Girl, you need to try a hit of this and chilllll
I got myself a convertible, because if it’s mildly sunny and I put the top down, even a bad day just became at least an okay day. That’s all you can ask for in life.
But yeah also don’t run yourself into the ground would probably be good advice too.
I don’t get the distinction between work-life balance and self care? Self care is part of work life balance and vice versa. I’m very anti this “let me literally make a career out of my life and thoughts” thing people are doing. This insistence that our lives are also our work and that’s just the way it is now is making people weird and stressed. Like sometimes I don’t know if I’m truly hanging out with someone or just watching their IG story in real time. It’s insufferable . does anyone ever just smoke a j and masturbate without it thinking of all the content you can generate from doing so anymore? You don’t have to do hella useless shit “to keep up in these crazy times”, that’s a millennial myth.
There’s nothing or no one to keep up with because most people are fucking losers even if they’re “successful”. No one is important in the overall sense of things unless they are actually important in a macro context that isn’t measured monetarily so everyone just shut the fuck up, lose your minuscule ego that you desperately hold onto in order to justify your existence, and figure things out because the world doesn’t care about you at on an individual level and it shouldn’t because most of us work in offices that generate revenue for companies that aren’t really seeing in overall long term scope. Wake up everyone, you’re job means nothing haha
I feel like you just mansplained my own comment to me…?
Are you assuming Nived’s gender??? How dare you.
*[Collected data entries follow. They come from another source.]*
(** * derivePath: file-system route templates resolved against a node

    Shallow embedding of
    [packages/gatsby-plugin-page-creator/src/derive-path.ts].

    [derivePath] takes a page file path with [{Model.field}] parts and one
    node, looks every part up in the node, slugifies the value, puts it in
    place of the part and finally removes double forward slashes.  It talks
    to a [Reporter] when a value is missing.

    Layout of this file:
    - [JS]        the JavaScript values and the built-in string operations
                  the function uses;
    - [Imports]   what [derive-path.ts] imports ([lodash], [slugify],
                  [./path-utils]) as an interface;
    - [safeSlugify], [derivePath]   the two functions of the source file;
    - [Lodash], [Slugify], [PathUtils]   one implementation of the
                  interface, used to run the function on concrete inputs;
    - lemmas and theorems. *)

From Stdlib Require Import String Ascii List ZArith Bool Lia DecimalString.
Import ListNotations.
Open Scope string_scope.
#[local] Set Warnings "-register-all".

(* ===================================================================== *)
(** ** JavaScript values and built-ins                                     *)
(* ===================================================================== *)

Module JS.

(** A JavaScript value as GraphQL hands it to the plugin.  [VNum z]
    stands for the number [z] when it is a safe integer (at most 2^53 - 1
    in absolute value); fractions, larger numbers, [NaN] and the
    infinities have no counterpart here.  An object is its list of own
    properties in insertion order. *)
Inductive value : Type :=
| VUndefined
| VNull
| VBool (b : bool)
| VNum (z : Z)
| VStr (s : string)
| VArr (items : list value)
| VObj (fields : list (string * value)).

(** [Record<string, any>]: the own properties of the node, every name
    once. *)
Definition record : Type := list (string * value).

(** [v === undefined] *)
Definition is_undefined (v : value) : bool :=
  match v with VUndefined => true | _ => false end.

(** ToBoolean: [undefined], [null], [false], [0] and [""] are falsy. *)
Definition truthy (v : value) : bool :=
  match v with
  | VUndefined | VNull => false
  | VBool b => b
  | VNum z => negb (Z.eqb z 0)
  | VStr s => negb (String.eqb s "")
  | VArr _ | VObj _ => true
  end.

(** [a || b] *)
Definition or (a b : value) : value := if truthy a then a else b.

(** Own property of an object literal: [fields[k]]. *)
Fixpoint lookup (k : string) (fields : list (string * value)) : value :=
  match fields with
  | [] => VUndefined
  | (k', v) :: rest => if String.eqb k k' then v else lookup k rest
  end.

(** [Array.prototype.join] / the glue between pieces. *)
Fixpoint join (sep : string) (pieces : list string) : string :=
  match pieces with
  | [] => ""
  | [p] => p
  | p :: rest => p ++ sep ++ join sep rest
  end.

(** [String.prototype.split] with a one-character separator. *)
Fixpoint split (sep : ascii) (s : string) : list string :=
  match s with
  | "" => [""]
  | String c s' =>
      if Ascii.eqb c sep then "" :: split sep s'
      else match split sep s' with
           | p :: rest => String c p :: rest
           | [] => [String c ""]
           end
  end.

Definition string_of_Z (z : Z) : string :=
  NilZero.string_of_int (Z.to_int z).

Definition string_of_nat (n : nat) : string :=
  NilZero.string_of_uint (Nat.to_uint n).

(** [String(v)].  For a number this is the decimal form, as [String]
    writes a safe integer. *)
Fixpoint String_ (v : value) : string :=
  match v with
  | VUndefined => "undefined"
  | VNull => "null"
  | VBool true => "true"
  | VBool false => "false"
  | VNum z => string_of_Z z
  | VStr s => s
  | VArr items =>
      join ","
        (map (fun item =>
                match item with
                | VUndefined | VNull => ""
                | _ => String_ item
                end) items)
  | VObj _ => "[object Object]"
  end.

(** [s] starts with [p]: the rest of [s] after [p]. *)
Fixpoint strip_prefix (p s : string) : option string :=
  match p with
  | "" => Some s
  | String a p' =>
      match s with
      | "" => None
      | String b s' => if Ascii.eqb a b then strip_prefix p' s' else None
      end
  end.

(** First occurrence of [pat] in [s]: what is before it and after it. *)
Fixpoint search (pat s : string) : option (string * string) :=
  match strip_prefix pat s with
  | Some after => Some ("", after)
  | None =>
      match s with
      | "" => None
      | String c s' =>
          match search pat s' with
          | Some (before, after) => Some (String c before, after)
          | None => None
          end
      end
  end.

(** GetSubstitution for a string pattern (no capture groups): [$$] is a
    dollar sign, [$&] the matched text, [$`] the text before the match
    and [$'] the text after it; any other character stands for itself. *)
Fixpoint substitution (matched before after repl : string) : string :=
  match repl with
  | "" => ""
  | String c r =>
      if Ascii.eqb c "$" then
        match r with
        | String d r' =>
            if Ascii.eqb d "$" then
              String "$" (substitution matched before after r')
            else if Ascii.eqb d "&" then
              matched ++ substitution matched before after r'
            else if Ascii.eqb d "`" then
              before ++ substitution matched before after r'
            else if Ascii.eqb d "'" then
              after ++ substitution matched before after r'
            else String c (substitution matched before after r)
        | "" => String c (substitution matched before after r)
        end
      else String c (substitution matched before after r)
  end.

(** [s.replace(pat, repl)] with a string pattern: the first occurrence
    only. *)
Definition replace (s pat repl : string) : string :=
  match search pat s with
  | None => s
  | Some (before, after) =>
      before ++ substitution pat before after repl ++ after
  end.

(** [s.replace(/\/\/+/g, "/")]: every maximal run of two or more forward
    slashes becomes one slash.  [prev] tells that the character just
    written was a slash. *)
Fixpoint collapse_from (prev : bool) (s : string) : string :=
  match s with
  | "" => ""
  | String c s' =>
      if Ascii.eqb c "/" then
        if prev then collapse_from true s'
        else String "/" (collapse_from true s')
      else String c (collapse_from false s')
  end.

Definition collapse (s : string) : string := collapse_from false s.

(** [/\/\//.test(s)], with [prev] as above. *)
Fixpoint double_slash_from (prev : bool) (s : string) : bool :=
  match s with
  | "" => false
  | String c s' =>
      if Ascii.eqb c "/" then prev || double_slash_from true s'
      else double_slash_from false s'
  end.

Definition has_double_slash (s : string) : bool :=
  double_slash_from false s.

(** [s.includes(c)] for one character. *)
Fixpoint has_char (c : ascii) (s : string) : bool :=
  match s with
  | "" => false
  | String d s' => Ascii.eqb c d || has_char c s'
  end.

End JS.

Import JS.

(* ===================================================================== *)
(** ** The reporter and the module state                                   *)
(* ===================================================================== *)

(** A call on the [Reporter] object handed to [derivePath]. *)
Inductive ReporterCall : Type :=
| ReporterError (message : string)
| ReporterLog (message : string).

(** What [derivePath] can change outside its return value: the calls the
    reporter has received, oldest first, and the [lastIndex] field of the
    module-level regular expression [doubleForwardSlashes] (it carries the
    [g] flag). *)
Record World : Type := mkWorld {
  reporter_calls : list ReporterCall;
  doubleForwardSlashes_lastIndex : nat
}.

(** [reporter.error(message)] *)
Definition reporter_error (message : string) (w : World) : World :=
  mkWorld (reporter_calls w ++ [ReporterError message])
          (doubleForwardSlashes_lastIndex w).

(** [reporter.log(message)] *)
Definition reporter_log (message : string) (w : World) : World :=
  mkWorld (reporter_calls w ++ [ReporterLog message])
          (doubleForwardSlashes_lastIndex w).

(** [s.replace(doubleForwardSlashes, "/")].  [String.prototype.replace]
    with a global regular expression sets [lastIndex] to 0 before it
    starts and leaves it at 0, so the result does not depend on the value
    found there. *)
Definition replace_doubleForwardSlashes (s : string) (w : World)
  : string * World :=
  (collapse s, mkWorld (reporter_calls w) 0).

(* ===================================================================== *)
(** ** What derive-path.ts imports                                         *)
(* ===================================================================== *)

(** The imports of [derive-path.ts]: [_.get] of lodash, [slugify] of
    [@sindresorhus/slugify], the five functions of [./path-utils], and the
    built-in [JSON.stringify(node, null, 4)].  [derivePath] is written
    against them as an interface; one implementation follows below. *)
Class Imports : Type := {
  get : value -> string -> value;
  slugify : string -> string;
  JSON_stringify : value -> string;
  compose : (string -> string) -> (string -> string) -> string -> string;
  removeFileExtension : string -> string;
  extractFieldWithoutUnion : string -> string;
  extractAllCollectionSegments : string -> list string;
  switchToPeriodDelimiters : string -> string
}.

(* ===================================================================== *)
(** ** derive-path.ts                                                      *)
(* ===================================================================== *)

Section DerivePath.

Context {imports : Imports}.

(** [safeSlugify]: slugify piece by piece so that the slashes of a value
    such as [foo/bar] stay in the URL. *)
Definition safeSlugify (nodeValue : value) : string :=
  let input := String_ nodeValue in
  let tempArr := split "/" input in
  join "/" (map (fun v => slugify v) tempArr).

(** Step 3.a: [compose(extractFieldWithoutUnion,
    switchToPeriodDelimiters)(slugPart)]. *)
Definition key_of (slugPart : string) : string :=
  compose extractFieldWithoutUnion switchToPeriodDelimiters slugPart.

(** The two lookups of step 3.b, apart. *)
Definition nodes_lookup (node : record) (key : string) : value :=
  get (lookup "nodes" node) ("[0]" ++ key).

Definition direct_lookup (node : record) (key : string) : value :=
  get (VObj node) key.

(** Step 3.b:
    [_.get(node.nodes, `[0]${key}`) || _.get(node, key)]. *)
Definition node_value (node : record) (key : string) : value :=
  JS.or (nodes_lookup node key) (direct_lookup node key).

(** The message of step 3.c. *)
Definition not_found_message (slugPart key : string) : string :=
  "PageCreator: Could not find value in the following node for key "
  ++ slugPart ++ " (transformed to " ++ key ++ ")".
Dammit, you beat me to it haha
No, you had it right at the beginning. Self care is just millennials complaining about $14 cocktails, not enjoying their social media marketing jobs, and the latest micro aggression or triggering they have experienced.
I would tend to agree. Also notice how those who complain about how stressful or busy their lives are on social media usually have the least amount of stress, or simply can’t comprehend anything that just may be a little more work or stressful. i.e. certain professions (won’t name them but I think we know who they are) complaining about their “difficult” jobs while there are 22 year old I-bankers working 100 hours a week on shit that is actually pretty damn important. Everyone thinks they have the most difficult and stressful jobs on social media.
Tl;dr: Stop complaining someone always has it worse.